How can I check that the voltage output from this voltage divider is 2.25V?

Welcome to resistive potential dividers, if you load them, they change.

You performed a calculation with R1 and R2 forming the potential divider to find the output voltage. However now you are adding in an extra resistor R3. That means that the lower resistor in the potential divider is now actually R2||R3 (R2 in parallel with R3).

In the case of you schematic example, you now have a bottom resistor in the potential divider of R2||R3 = 500Ohms. This is very different from the value you calculated with in the first place. If you repeat the calculation again, you get:

$$V_o = V_i\times\frac{R_2||R_3}{R_2||R_3 + R_1} = 4.5\times \frac{500}{1500} = 1.5V$$

close to what you measured.

As you make the resistor larger and larger, the affect it has becomes less and less - you can see that from the calculation of R2||R3 - the larger you make R3, the closer to R2 the combined value becomes.

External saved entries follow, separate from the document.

Lemma tableChanges_self tableName cols c :
  In (tableName, cols) (tables S) ->
  tableChanges S (st c) tableName cols c = Ok c.
Proof.
  intros Hin. unfold tableChanges. simpl.
  assert (Hm : JsSet.has tableName (JsSet.of_list (JsMap.keys (tables S))) = true).
  { apply set_has_of_list. change tableName with (fst (tableName, cols)).
    now apply in_map. }
  rewrite Hm. simpl.
  assert (Ecols : oldColumnsFor S (selfMatching S c) tableName = cols).
  { unfold oldColumnsFor, oldTableNameFor. simpl.
    now rewrite (map_get_NoDup tableName cols (tables S) (proj2 wf) Hin). }
  rewrite Ecols.
  pose proof (consistent _ _ Hin) as Hnd.
  rewrite addNewColumns_all_known.
  - simpl. rewrite modifyExistingColumns_same.
    + rewrite removeDeletedColumns_none; [reflexivity|].
      intros col Hc. now apply in_map.
    + intros col Hc. now apply columnMap_get_consistent.
  - intros col Hc. rewrite columnMap_get_consistent by assumption.
    discriminate.
Qed.

Lemma tablesChanges_self (l : list (string * list Column)) c :
  incl l (tables S) -> tablesChanges S (st c) l c = Ok c.
Proof.
  induction l as [|[tableName cols] l IH]; intros Hincl; simpl; [reflexivity|].
  assert (E : tableChanges S (st c) tableName cols c = Ok c)
    by (apply tableChanges_self, Hincl; now left).
  rewrite E. simpl. apply IH. intros e He. apply Hincl. now right.
Qed.

Lemma generateSchemaAltersInternal_self :
  generateSchemaAltersInternal S S = Ok [].
Proof.
  unfold generateSchemaAltersInternal.
  rewrite typeChanges_same
    by (intros k v Hin; now apply map_get_NoDup; [apply wf|]).
  simpl. rewrite detectRenames_self.
  change (cmds (st [])) with (@nil string).
  rewrite tablesChanges_self by apply incl_refl. simpl. f_equal.
  assert (Hmatched : forall k, In k (JsMap.keys (tables S)) ->
            JsSet.has k (JsSet.of_list (JsMap.keys (tables S))) = true)
    by (intros k Hk; now apply set_has_of_list).
  assert (E1 : createNewTypes S S [] = []).
  { apply fold_left_unchanged. intros typeName c Hin.
    apply map_has_In in Hin. now rewrite Hin. }
  assert (E2 : detectReplacements S S (st []) = []).
  { apply fold_left_unchanged. intros [k v] r Hin. simpl.
    rewrite Hmatched; [reflexivity|].
    change k with (fst (k, v)). now apply in_map. }
  rewrite E1, E2.
  assert (E3 : createNewTables S S (st []) [] [] = []).
  { apply fold_left_unchanged. intros [k v] c Hin. simpl.
    rewrite Hmatched; [reflexivity|].
    change k with (fst (k, v)). now apply in_map. }
  rewrite E3. apply fold_left_unchanged. intros k c Hin.
  unfold dropTable. simpl. now rewrite Hmatched.
Qed.

End SelfDiff.

(** C5, as the code has it. For every schema [S] (one entry per type name and per
    table name) in which the columns of a table that share a name are
    identical, in particular when no table has two columns of the same
    name, diffing [S] against itself returns the empty command list. *)
Theorem self_diff_is_empty (S : Schema) :
  wf_schema S ->
  (forall tableName cols, In (tableName, cols) (tables S) ->
     forall c1 c2, In c1 cols -> In c2 cols -> name c1 = name c2 -> c1 = c2) ->
  generateSchemaAltersInternal S S = Ok [].
Proof. apply generateSchemaAltersInternal_self. Qed.

(** The old schema of the README, with its type and two tables, against
    itself. *)
Lemma self_diff_is_empty_witness :
  generateSchemaAltersInternal Samples.personOld Samples.personOld = Ok [].
Proof.
  apply self_diff_is_empty.
  - split; repeat constructor; simpl; intuition discriminate.
  - intros tableName cols [H | [H | []]]; injection H as <- <-;
      apply distinct_names_consistent;
      repeat constructor; simpl; intuition discriminate.
Defined.

(** C5 does not hold of every schema: [columnMap] keeps the last column of
    a name, so a table that declares a column twice differs from itself.
    The schema is the one [parseSchema] returns for
    [CREATE TABLE t (a INT, a TEXT);]. *)
Lemma self_diff_counterexample :
  parseSchema "CREATE TABLE t (a INT, a TEXT);" = Ok Samples.twiceA
  /\ generateSchemaAltersInternal Samples.twiceA Samples.twiceA
     = Ok ["ALTER TABLE t ALTER COLUMN a TYPE INT;"]
  /\ generateSchemaAltersInternal Samples.twiceA Samples.twiceA <> Ok [].
Proof.
  split; [reflexivity | split; [reflexivity | discriminate]].
Qed.

(** ** Best match *)

Section BestMatch.

Variable threshold : Q.
Variable matched : JsSet.t.
Variable oldColumns : list Column.

Local Abbreviation step := (bestMatchStep threshold matched oldColumns).
Local Abbreviation sim := (columnSimilarity oldColumns).




End BestMatch.

(** ** What a selected table is *)

Section BestMatchSound.

Variable threshold : Q.
Variable matched : JsSet.t.
Variable oldColumns : list Column.

Lemma earliestBest_snoc_matched l best s n c :
  earliestBest threshold matched oldColumns l best s ->
  (JsSet.has n matched = false -> (columnSimilarity oldColumns c <= s)%Q) ->
  earliestBest threshold matched oldColumns (l ++ [(n, c)])%list best s.
Proof.
  intros (pre & cols & post & -> & Hm & Hs & Hth & Hpos & Hpre & Hpost) Hc.
  exists pre, cols, (post ++ [(n, c)])%list.
  rewrite <- app_assoc. repeat split; try assumption.
  intros n' c' Hin Hn'. apply in_app_iff in Hin.
  destruct Hin as [Hin | [Heq | []]].
  - now apply (Hpost n' c').
  - inversion Heq; subst n' c'. now apply Hc.
Qed.

Lemma bestMatchStep_invariant l acc n c :
  bestMatchInvariant threshold matched oldColumns l acc ->
  bestMatchInvariant threshold matched oldColumns (l ++ [(n, c)])%list
    (bestMatchStep threshold matched oldColumns acc (n, c)).
Proof.
  destruct acc as [b s]. intros (H0 & Hall & Hb). simpl in H0, Hall, Hb.
  unfold bestMatchStep.
  destruct (JsSet.has n matched) eqn:Em.
  - (* the table is used already *)
    split; [exact H0|]. split; simpl.
    + intros n' c' Hin Hn'. apply in_app_iff in Hin.
      destruct Hin as [Hin | [Heq | []]]; [now apply (Hall n' c')|].
      inversion Heq; subst n' c'. congruence.
    + destruct b as [best|]; [|exact Hb].
      apply earliestBest_snoc_matched; [exact Hb | congruence].
  - simpl snd.
    destruct (Qlt_bool s (columnSimilarity oldColumns c)
              && Qle_bool threshold (columnSimilarity oldColumns c)) eqn:E.
    + (* a strictly greater score that passes the threshold *)
      apply andb_true_iff in E. destruct E as [Hlt Hth].
      apply Qlt_bool_iff in Hlt. apply Qle_bool_iff in Hth.
      split; simpl; [apply Qlt_le_weak; eapply Qle_lt_trans; eassumption|].
      split.
      * intros n' c' Hin Hn'. apply in_app_iff in Hin.
        destruct Hin as [Hin | [Heq | []]].
        -- destruct (Hall n' c' Hin Hn') as [Hle | Hlow]; [left | now right].
           apply Qlt_le_weak. eapply Qle_lt_trans; eassumption.
        -- inversion Heq; subst n' c'. left. apply Qle_refl.
      * exists l, c, []. repeat split; try assumption.
        -- eapply Qle_lt_trans; eassumption.
        -- intros n' c' Hin Hn'.
           destruct (Hall n' c' Hin Hn') as [Hle | Hlow].
           ++ eapply Qle_lt_trans; eassumption.
           ++ eapply Qlt_le_trans; eassumption.
        -- intros n' c' [].
    + (* the best is kept *)
      assert (Hc : (columnSimilarity oldColumns c <= s)%Q
                   \/ (columnSimilarity oldColumns c < threshold)%Q).
      { apply andb_false_iff in E. destruct E as [E | E].
        - left. now apply Qlt_bool_false_iff.
        - right. apply Qnot_le_lt. intros Hle.
          apply Qle_bool_iff in Hle. congruence. }
      split; [exact H0|]. split; simpl.
      * intros n' c' Hin Hn'. apply in_app_iff in Hin.
        destruct Hin as [Hin | [Heq | []]]; [now apply (Hall n' c')|].
        inversion Heq; subst n' c'. exact Hc.
      * destruct b as [best|]; [|exact Hb].
        apply earliestBest_snoc_matched; [exact Hb|]. intros _.
        destruct Hc as [Hle | Hlow]; [exact Hle|].
        destruct Hb as (pre & cols & post & _ & _ & _ & Hth & _).
        apply Qlt_le_weak. eapply Qlt_le_trans; eassumption.
Qed.

Lemma findBestMatch_invariant (l : JsMap.t (list Column)) :
  bestMatchInvariant threshold matched oldColumns l
    (findBestMatch threshold matched oldColumns l).
Proof.
  unfold findBestMatch. induction l as [|[n c] l IH] using rev_ind.
  - simpl. repeat split; [apply Qle_refl | intros n c []].
  - rewrite fold_left_app. simpl fold_left.
    now apply bestMatchStep_invariant.
Qed.

(** The table the search returns is the earliest of the unmatched tables
    with the greatest score; the search returns none only when no unmatched
    table has a positive score that passes the threshold. *)
Lemma findBestMatch_sound (l : JsMap.t (list Column)) :
  match findBestMatch threshold matched oldColumns l with
  | (Some best, s) => earliestBest threshold matched oldColumns l best s
  | (None, _) =>
      forall n c, In (n, c) l -> JsSet.has n matched = false ->
        (columnSimilarity oldColumns c <= 0)%Q
        \/ (columnSimilarity oldColumns c < threshold)%Q
  end.
Proof.
  pose proof (findBestMatch_invariant l) as (H0 & Hall & Hb).
  destruct (findBestMatch threshold matched oldColumns l) as [[best|] s];
    simpl in *; [exact Hb|].
  subst s. exact Hall.
Qed.

End BestMatchSound.



(** ** Column changes of a matched table *)

Section ColumnChanges.

Lemma containsBlock_extends (b c c' : list string) :
  containsBlock b c -> extends c c' -> containsBlock b c'.
Proof.
  intros (pre & post & ->) [r ->]. exists pre, (post ++ r)%list.
  now rewrite <- !app_assoc.
Qed.

Lemma containsBlock_trans (a b c : list string) :
  containsBlock a b -> containsBlock b c -> containsBlock a c.
Proof.
  intros (p1 & q1 & ->) (p2 & q2 & ->).
  exists (p2 ++ p1)%list, (q1 ++ q2)%list. now rewrite <- !app_assoc.
Qed.

Lemma containsBlock_app_r (b c : list string) : containsBlock b (c ++ b).
Proof. exists c, []. now rewrite app_nil_r. Qed.


Lemma containsBlock_flat_map {A : Type} (f : A -> list string) (x : A)
  (l : list A) :
  In x l -> containsBlock (f x) (flat_map f l).
Proof.
  intros Hin. apply in_split in Hin. destruct Hin as (l1 & l2 & ->).
  rewrite flat_map_app. simpl.
  now exists (flat_map f l1), (flat_map f l2).
Qed.

Lemma detectRename_sameMatching newTables st st' entry :
  sameMatching st st' ->
  sameMatching (detectRename newTables st entry)
               (detectRename newTables st' entry).
Proof.
  intros (Ho & Hn & Hr). unfold detectRename.
  destruct entry as [oldTableName oldColumns]. rewrite <- Hn.
  destruct (JsMap.has oldTableName newTables).
  - repeat split; simpl; congruence.
  - destruct (fst _) as [bestMatch|]; [|now repeat split].
    destruct (truthy bestMatch); [|now repeat split].
    repeat split; simpl; congruence.
Qed.

(** The marks and the rename map do not depend on the commands pushed
    before rename detection. *)
Lemma detectRenames_sameMatching oldSchema newSchema c c' :
  sameMatching (detectRenames oldSchema newSchema c)
               (detectRenames oldSchema newSchema c').
Proof.
  unfold detectRenames.
  assert (H0 : sameMatching (mkMatching c [] [] []) (mkMatching c' [] [] []))
    by now repeat split.
  revert H0. generalize (mkMatching c [] [] []) (mkMatching c' [] [] []).
  induction (tables oldSchema) as [|e l IH]; intros st st' H; simpl.
  - assumption.
  - apply IH. now apply detectRename_sameMatching.
Qed.

Lemma oldColumnsFor_sameMatching oldSchema st st' tableName :
  sameMatching st st' ->
  oldColumnsFor oldSchema st tableName = oldColumnsFor oldSchema st' tableName.
Proof.
  intros (_ & _ & Hr). unfold oldColumnsFor, oldTableNameFor. now rewrite Hr.
Qed.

It's worth noting at this point that if you omit R3 and simply connect the multimeter across R2, you will actually have the same issue. A multimeter in voltage mode is basically a very large resistor, so if you connect it to your circuit it will still have a loading effect - in essence it becomes R3. However the multimeter resistance is very large (usually >10MOhm), so it will have a very small affect on your circuit.


Simply remove R3. The multi-meter already has a very high input resistance.


You are correct, that you want to "measure the voltage drop of a resistor". However, R2 is that resistor. You don't need to add anything--just measure the voltage drop across R2.